Research reveals that almost 85% of all medical conditions are either caused by or made worse by stress.
It seems that everywhere we turn, there is stress in our lives…we cannot avoid it. Most of us can deal with short-term stress; in fact, our bodies are geared to protect us when we are stressed. But if stress occurs repeatedly or chronically, our bodies cannot adequately protect us because prolonged stress causes secretion of certain chemicals… catecholamines, cortisol, and interleukins…that can damage our bodies as well as accelerate aging. Research reveals that almost 85% of all medical conditions are either caused by or made worse by stress.
In actuality, it is not the stress itself that harms us…it is our reaction to the stress, emotional and/or physical, that causes the harm. If we didn’t let it bother us, we would be better off, but most of us can’t do that. As a result, our bodies take a beating. If we can’t avoid stress or not let it bother us, what can we do to circumvent harm? Fortunately, there are actions we can take to prevent its adverse effects on our minds and bodies, including several beneficial alternative methods.

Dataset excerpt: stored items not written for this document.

(** * Loan Risk Assistant: a shallow embedding of the orchestration logic

    The development follows [loan_risk_assistant/models.py],
    [loan_risk_assistant/agent.py] and
    [loan_risk_assistant/agnostic_adapter.py].

    Conventions of the embedding:
    - a Python [str] is a [string] that holds its UTF-8 encoding, so
      equality, prefixes and the order of [sorted] on bytes are those of
      Python on code points; [str.split] cuts at every white-space
      character of Unicode, a loop over a [str] visits its characters,
      and [str.upper] and [str.lower] are computed on ASCII text and
      left to the Unicode tables, which stay abstract, on any other;
    - a Python [float] is a [pyfloat]: a rational for a finite value, or
      one of the three special values;
    - a value of type [Any] is a [pyval]; a [Dict[str, Any]] is an
      association list in insertion order, read by [dict_get];
    - a collaborator is a function on a hidden world state that either
      returns or raises; it does not change the objects it is handed;
      every call is recorded in a trace. *)

From Stdlib Require Import QArith Lqa Ascii.
From stdpp Require Import base strings list gmap sorting.

Local Open Scope Z_scope.

Set Warnings "-register-all".

(** ** Python values *)

Inductive pyfloat :=
  | FFin (q : Q)
  | FPosInf
  | FNegInf
  | FNaN.

Inductive pyval :=
  | VNone
  | VBool (b : bool)
  | VInt (z : Z)
  | VFloat (f : pyfloat)
  | VStr (s : string)
  | VList (l : list pyval)
  | VDict (d : list (string * pyval)).

Abbreviation pydict := (list (string * pyval)).

(** [d.get(key)] on an insertion-ordered dictionary: [None] when the key
    is absent. *)
Fixpoint dict_get {A} (d : list (string * A)) (key : string) : option A :=
  match d with
  | [] => None
  | (k, v) :: d' => if String.eqb k key then Some v else dict_get d' key
  end.

(** [d.get(key, default)] *)
Definition dict_get_default {A} (d : list (string * A)) (key : string) (dflt : A) : A :=
  match dict_get d key with
  | Some v => v
  | None => dflt
  end.

(** [key in d] *)
Definition dict_mem {A} (d : list (string * A)) (key : string) : bool :=
  match dict_get d key with
  | Some _ => true
  | None => false
  end.

(** [x < n] for a float [x] and an integer literal [n]: Python compares
    the two exactly, and every comparison with a NaN is false. *)
Definition float_lt_int (x : pyfloat) (n : Z) : bool :=
  match x with
  | FFin q => negb (Qle_bool (inject_Z n) q)
  | FNegInf => true
  | FPosInf => false
  | FNaN => false
  end.

Definition float_truthy (x : pyfloat) : bool :=
  match x with
  | FFin q => negb (Qeq_bool q 0)
  | _ => true
  end.

(** Truth value of an object, as tested by [if v:] and [not v]. *)
Definition py_truthy (v : pyval) : bool :=
  match v with
  | VNone => false
  | VBool b => b
  | VInt z => negb (z =? 0)
  | VFloat f => float_truthy f
  | VStr s => negb (String.eqb s "")
  | VList l => match l with [] => false | _ => true end
  | VDict d => match d with [] => false | _ => true end
  end.

(** [v == s] for a string literal [s]. *)
Definition py_eq_str (v : pyval) (s : string) : bool :=
  match v with
  | VStr s' => String.eqb s' s
  | _ => false
  end.

(** ** Strings *)

(** [str.isspace] on the ASCII range. *)
Definition ascii_isspace (a : ascii) : bool :=
  let n := N_of_ascii a in
  ((9 <=? n) && (n <=? 13) || (28 <=? n) && (n <=? 32))%N.

(** The white space of two bytes: U+0085 and U+00A0. *)
Definition isspace2 (a b : ascii) : bool :=
  let y := N_of_ascii b in
  (N_of_ascii a =? 194)%N && ((y =? 133) || (y =? 160))%N.

(** The white space of three bytes: U+1680, U+2000 to U+200A, U+2028,
    U+2029, U+202F, U+205F and U+3000. *)
Definition isspace3 (a b c : ascii) : bool :=
  let x := N_of_ascii a in
  let y := N_of_ascii b in
  let z := N_of_ascii c in
  ((x =? 225) && (y =? 154) && (z =? 128)
   || (x =? 226) && (y =? 128)
      && ((128 <=? z) && (z <=? 138) || (z =? 168) || (z =? 169) || (z =? 175))
   || (x =? 226) && (y =? 129) && (z =? 159)
   || (x =? 227) && (y =? 128) && (z =? 128))%N.

(** The number of bytes of the white-space character that [s] starts
    with, 0 when it starts with none: the characters of [str.isspace],
    in UTF-8. *)
Definition space_width (s : string) : nat :=
  match s with
  | String a s1 =>
      if ascii_isspace a then 1
      else
        match s1 with
        | String b s2 =>
            if isspace2 a b then 2
            else
              match s2 with
              | String c _ => if isspace3 a b c then 3 else 0
              | EmptyString => 0
              end
        | EmptyString => 0
        end
  | EmptyString => 0
  end%nat.

Definition flush_word (cur : list ascii) : list string :=
  match cur with
  | [] => []
  | _ => [String.string_of_list_ascii (rev cur)]
  end.

(** [cur] holds the bytes of the word being read, last one first;
    [skip] counts the bytes that are left of a white-space character. *)
Fixpoint split_go (cur : list ascii) (skip : nat) (s : string) : list string :=
  match s with
  | EmptyString => flush_word cur
  | String a s' =>
      match skip with
      | S k => split_go cur k s'
      | O =>
          match space_width s with
          | O => split_go (a :: cur) 0 s'
          | S k => flush_word cur ++ split_go [] k s'
          end
      end
  end.

(** [s.split()] *)
Definition py_split (s : string) : list string := split_go [] 0 s.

Various western and Chinese herbs can calm us. Kava kava (70mg of kavalactones three times daily) is a South Pacific herb used for centuries as a relaxing tea. Although there have been reports in Europe of liver damage from this herb, no incidences have been reported in the U.S. Valerian (400-700 mg nightly) is used primarily for sleep, but is also useful for its calming effects during the day. However, you may have to take Kava or Valerian for several weeks before observing a beneficial effect. Passionflower, Skullcap (both as tea or liquid extract), and Theanine (200 mg daily) are known to have calming properties. St. John’s Wort and 5-HTP are other herbs used for anxiety, but are more effective if you also have depression. Although these herbs can potentially cause drowsiness, they generally have fewer side effects than comparable conventional medications.
Herbs can also be used in the form of aromatherapy, found in candles and heated liquids. Oil of lavender, jasmine, and blue chamomile are the most common aromatherapy products used for stress. Although these products can be found in health food stores, pharmacies, and other retail outlets, practitioners who have been trained in aromatherapy treatment can provide more specific remedies using combinations of ingredients that cannot be found in stores.

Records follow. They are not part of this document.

(** * prisma-read-after-write-analyzer: the classifier, the client detector
      and the write/read pairing, embedded and verified.

    The analyzer works on a syntax tree produced by an external parser
    (ts-morph).  The tree, the node handles (a node together with its chain
    of ancestors), the descendant queries and the rendering of a node's
    source text are the parser's side of the interface; the functions of
    [operation-classifier.ts], [prisma-detector.ts], [issue-detector.ts] and
    [index.ts] are translated on top of it, one definition per source
    function, with the source's names. *)

From Stdlib Require Import List String Ascii Bool Arith Lia DecimalString.
Import ListNotations.
Open Scope string_scope.
Open Scope list_scope.

Set Warnings "-register-all".

(* ================================================================== *)
(** ** The parsed tree (the parser's side of the interface)            *)
(* ================================================================== *)

(** Kinds of leaves and of inner nodes other than the four shapes the
    analyzer takes apart (calls, property accesses, [new] expressions and
    variable declarations). *)
Inductive LeafKind : Type :=
| Identifier | StringLiteral | NumericLiteral | Token.

Inductive InnerKind : Type :=
| SourceFileKind
| FunctionDeclaration | ArrowFunction | FunctionExpression | MethodDeclaration
| ClassDeclaration | Block | Statement | AwaitExpression
| ParenthesizedExpression | ObjectLiteralExpression | OtherSyntax.
Definition failure (e : Event call answer) : list error :=
  match e with
  | existT _ c x =>
      match c return answer c -> list error with
      | GetPostgresVersion _ _ => error_in
      | CurrentDatabaseOid _ => error_in
      | GetRoles _ _ _ => error_in
      | GetDatabases _ _ _ => error_in
      | GetBackends _ _ _ => error_in
      | GetStatements _ _ _ => error_in
      | GetRelations _ _ _ => error_in
      | GetRelationStats _ _ => error_in
      | GetIndexStats _ _ => error_in
      | GetSettings _ _ => error_in
      | GetFunctions _ _ => error_in
      | _ => fun _ => []
      end x
  end.

(** The field of the state that the answer of a call is assigned to. *)
Definition record (s : State) (e : Event call answer) : State :=
  match e with
  | existT _ c x =>
      match c return answer c -> State with
      | GetRoles _ _ _ => fun x => set_Roles (fst x) s
      | GetDatabases _ _ _ => fun x => set_Databases (fst x) s
      | GetBackends _ _ _ => fun x => set_Backends (fst x) s
      | GetStatements _ _ _ => fun x => set_Statements (fst x) s
      | GetRelations _ _ _ => fun x => set_Relations (fst x) s
      | GetRelationStats _ _ => fun x => set_RelationStats (fst x) s
      | GetIndexStats _ _ => fun x => set_IndexStats (fst x) s
      | GetSettings _ _ => fun x => set_Settings (fst x) s
      | GetFunctions _ _ => fun x => set_Functions (fst x) s
      | GetSystemState _ _ => fun x => set_System (Some x) s
      | GetLogLines _ => fun x => set_Logs (fst x) s
      | RunExplain _ _ => fun x => set_Explains x s
      | _ => fun _ => s
      end x
  end.

(** What [GetPostgresVersion] answered, what [GetLogLines] answered for
    which configuration, and what [RunExplain] was given and answered. *)
Definition versions (e : Event call answer)
    : list (PostgresVersion * option error) :=
  match e with
  | existT _ c x =>
      match c return answer c -> list (PostgresVersion * option error) with
      | GetPostgresVersion _ _ => fun x => [x]
      | _ => fun _ => []
      end x
  end.

Definition logged (e : Event call answer)
    : list (ServerConfig * LogFiles * PostgresExplainInputs) :=
  match e with
  | existT _ c x =>
      match c return answer c
                     -> list (ServerConfig * LogFiles * PostgresExplainInputs)
      with
      | GetLogLines config => fun x => [(config, fst x, snd x)]
      | _ => fun _ => []
      end x
  end.

Definition explained (e : Event call answer)
    : list (DB * PostgresExplainInputs * PostgresExplains) :=
  match e with
  | existT _ c x =>
      match c return answer c
                     -> list (DB * PostgresExplainInputs * PostgresExplains)
      with
      | RunExplain db inputs => fun x => [(db, inputs, x)]
      | _ => fun _ => []
      end x
  end.

(** The connection and the version that a call is given, when it is given
    one. *)
Definition connection_used (c : call) : list DB :=
  match c with
  | GetPostgresVersion _ db | CurrentDatabaseOid db | GetRoles _ db _
  | GetDatabases _ db _ | GetBackends _ db _ | GetStatements _ db _
  | GetRelations db _ _ | GetRelationStats db _ | GetIndexStats db _
  | GetSettings db _ | GetFunctions db _ | RunExplain db _ => [db]
  | _ => []
  end.

Definition version_used (c : call) : list PostgresVersion :=
  match c with
  | GetRoles _ _ v | GetDatabases _ _ v | GetBackends _ _ v
  | GetStatements _ _ v | GetRelations _ v _ | GetRelationStats _ v
  | GetIndexStats _ v | GetSettings _ v | GetFunctions _ v => [v]
  | _ => []
  end.

End Trace.

End FullTrace.

(** An environment for the examples: every collection is a number, the
    options are the six flags in the order of their use, and every call
    succeeds on a server of the version [version]. *)
Module FullSample.

Import Full.

Definition flag (i : nat) (opts : list bool) : bool := nth i opts false.
(** *** The awaiting flag *)

(** C2.  However the request settles (fulfilled, rejected by the network,
    by the timeout or by the status, or fulfilled with a value whose
    handling throws), [sendMessage] completes normally with [isLoading]
    false; and the release rests on the [finally] clause alone: with any
    [try] and [catch] blocks in front of it the flag ends false.  The
    same holds of [Chatbot]. *)
Theorem C2_awaiting_flag_released :
  (forall (r r' : Readings) (o : Outcome) (s : State),
      exists s', sendMessage_resume r r' o s = (Normal tt, s')
                 /\ isLoading s' = false)
  /\ (forall (t : Block State) (c : Thrown -> Block State) (s : State),
         isLoading (snd (try_catch_finally t c finally_block s)) = false)
  /\ (forall (o : Outcome) (s : Chatbot.State),
         exists s', Chatbot.sendMessage_resume o s = (Normal tt, s')
                    /\ Chatbot.isLoading s' = false)
  /\ (forall (t : Block Chatbot.State) (c : Thrown -> Block Chatbot.State)
             (s : Chatbot.State),
         Chatbot.isLoading
           (snd (try_catch_finally t c Chatbot.finally_block s)) = false).
Proof.
  split; [|split; [|split]].
  - intros r r' [response|e] s.
    + rewrite resume_fulfilled; eexists; split; reflexivity.
    + rewrite resume_rejected; eexists; split; reflexivity.
  - apply finally_releases.
  - intros [response|e] s.
    + unfold Chatbot.sendMessage_resume, try_catch_finally, Chatbot.try_block.
      destruct (Chatbot.botReply response); eexists; split; reflexivity.
    + rewrite chatbot_resume_rejected; eexists; split; reflexivity.
  - apply chatbot_finally_releases.
Qed.

(** *** Failed exchanges *)

Lemma failed_rejected (wire : Wire) :
  failed wire -> exists e, settle wire = Rejected e.
Proof.
  destruct wire as [| |response]; simpl; intros H.
  - now exists ERR_NETWORK.
  - now exists ECONNABORTED.
  - exists (ERR_BAD_RESPONSE (status response)).
    destruct H as [H|H].
    + replace (200 <=? status response)%Z with false by (symmetry; apply Z.leb_gt; lia).
      reflexivity.
    + replace (status response <? 300)%Z with false by (symmetry; apply Z.ltb_ge; lia).
      now rewrite andb_false_r.
Qed.

(** C5.  When the exchange fails (no response, timeout or a status outside
    2xx), [sendMessage] completes normally, and the messages afterwards
    are the messages before followed by exactly one message, written by
    the bot and of type error.  In [Chatbot], whose messages have no
    type, it is one message of the bot with the error text. *)
Theorem C5_failure_appends_one_error_message :
  forall (r r' : Readings) (wire : Wire) (s : State) (cs : Chatbot.State),
    failed wire ->
    (exists s' m,
        sendMessage_resume r r' (settle wire) s = (Normal tt, s')
        /\ messages s' = messages s ++ [m]
        /\ user m = Bot
        /\ type m = Some type_error
        /\ text m = JSString ERROR_REPLY)
    /\ (exists cs' m,
          Chatbot.sendMessage_resume (settle wire) cs = (Normal tt, cs')
          /\ Chatbot.messages cs' = Chatbot.messages cs ++ [m]
          /\ Chatbot.user m = Chatbot.BOT
          /\ Chatbot.text m = JSString Chatbot.ERROR_REPLY).
Proof.
  intros r r' wire s cs H.
  destruct (failed_rejected wire H) as [e ->]; split.
  - rewrite resume_rejected.
    eexists; exists (errorMessage r'); repeat split.
  - rewrite chatbot_resume_rejected.
    eexists; eexists; repeat split.
Qed.
(** * Flaky-test pipeline: extractor (coleta_dados.py) and classifier
      (interpret2.py)

    A shallow embedding of the two scripts and the properties of their
    record extraction and cross-environment classification.

    Modelling conventions.
    - A Python [str] is a [string]; a character stands for the code point
      with the same number (0..255).  [lower], [strip] and the ordering
      used by [sorted] follow Python on those code points.
    - A parsed JSON document is a [json] tree; a [dict] is its list of
      (key, value) items in insertion order, with pairwise distinct keys.
    - An uncaught Python exception is the [Raised] outcome of [run].
    - [print] calls are kept as a list of structured messages where a
      property talks about what is reported. *)

From stdpp Require Import gmap strings list sorting.
From Stdlib Require Import ZArith Ascii.
From Stdlib Require OrderedTypeEx.

(** ** Python strings *)

Module PyStr.

(** [c.lower()] for one character (code points below 256). *)
Definition lower_char (c : ascii) : ascii :=
  let n := N_of_ascii c in
  if ((65 <=? n) && (n <=? 90))%N then ascii_of_N (n + 32)
  else if ((192 <=? n) && (n <=? 222) && negb (n =? 215))%N
       then ascii_of_N (n + 32)
  else c.

(** [s.lower()] *)
Fixpoint lower (s : string) : string :=
  match s with
  | EmptyString => EmptyString
  | String c s' => String (lower_char c) (lower s')
  end.

(** [c.isspace()] *)
Definition is_space (c : ascii) : bool :=
  let n := N_of_ascii c in
  (((9 <=? n) && (n <=? 13)) || ((28 <=? n) && (n <=? 32))
   || (n =? 133) || (n =? 160))%N.

(** [s.lstrip()] *)
Fixpoint lstrip (s : string) : string :=
  match s with
  | EmptyString => EmptyString
  | String c s' => if is_space c then lstrip s' else s
  end.

(** [s.rstrip()] *)
Fixpoint rstrip (s : string) : string :=
  match s with
  | EmptyString => EmptyString
  | String c s' =>
      match rstrip s' with
      | EmptyString => if is_space c then EmptyString else String c EmptyString
      | r => String c r
      end
  end.

(** [s.strip()] *)
Definition strip (s : string) : string := rstrip (lstrip s).

(** [s.split(sep)] for a one-character separator: the current field is
    accumulated until the separator closes it. *)
Fixpoint split_on (sep : ascii) (s : string) : list string :=
  match s with
  | EmptyString => [EmptyString]
  | String c s' =>
      if Ascii.eqb c sep then EmptyString :: split_on sep s'
      else match split_on sep s' with
           | [] => [String c EmptyString]
           | f :: fs => String c f :: fs
           end
  end.

(** [sep.join(fields)] *)
Fixpoint join (sep : string) (fields : list string) : string :=
  match fields with
  | [] => EmptyString
  | [f] => f
  | f :: fs => f +:+ sep +:+ join sep fs
  end.

(** [sub in s] *)
Fixpoint str_in (sub s : string) : bool :=
  String.prefix sub s ||
  match s with
  | EmptyString => false
  | String _ s' => str_in sub s'
  end.

(** [s] has [sub] as a contiguous substring. *)
Definition Substring (sub s : string) : Prop :=
  ∃ a b, s = a +:+ sub +:+ b.

(** A string made of whitespace only, and strings that begin or end
    with a whitespace character. *)
Fixpoint all_space (s : string) : bool :=
  match s with
  | EmptyString => true
  | String c s' => is_space c && all_space s'
  end.

Definition starts_space (s : string) : bool :=
  match s with
  | EmptyString => false
  | String c _ => is_space c
  end.

Fixpoint ends_space (s : string) : bool :=
  match s with
  | EmptyString => false
  | String c EmptyString => is_space c
  | String _ s' => ends_space s'
  end.

(** The character [c] does not occur in [s]. *)
Fixpoint free_of (c : ascii) (s : string) : bool :=
  match s with
  | EmptyString => true
  | String x s' => negb (Ascii.eqb x c) && free_of c s'
  end.

(** [sub] occurs in [s] when case is ignored ([sub in s.lower()]). *)
Definition contains_ci (sub s : string) : Prop := Substring sub (lower s).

Two Chinese herbal formulas are quite effective for stress and have some advantages over the above Western herbs. Ding Xin Wan reduces anxiety as well as insomnia and depression. Chai Hu Mu Li Long Gu Tang helps reduce physical symptoms of stress such as headaches, neck/shoulder tension, and stomach acidity. The advantages of these herbals are they work very fast (within 15-30 minutes), have few to no side effects, and especially do not cause drowsiness. Because they each contain numerous herbs, however, you must take 2-3 tabs at a time.
Acupuncture for stress
Acupuncture can provide long-term relief from anxiety, as well as the physical responses to stress such as tension headaches, but only a few styles are beneficial, so make sure your acupuncturist is knowledgeable in treating these conditions. You should start obtaining relief after only one or two sessions, depending on the severity of your condition.
QiGong/Tai Chi are martial arts exercises that involve gentle motions, isometric exercises, relaxation, stretching, correct body posture, and meditation. They are very effective for reducing anxiety, as well as preventing bodily damage from stress. There are over 3000 QiGong ‘prescriptions’, so you need to find the ones that focus on stress or find a qualified instructor.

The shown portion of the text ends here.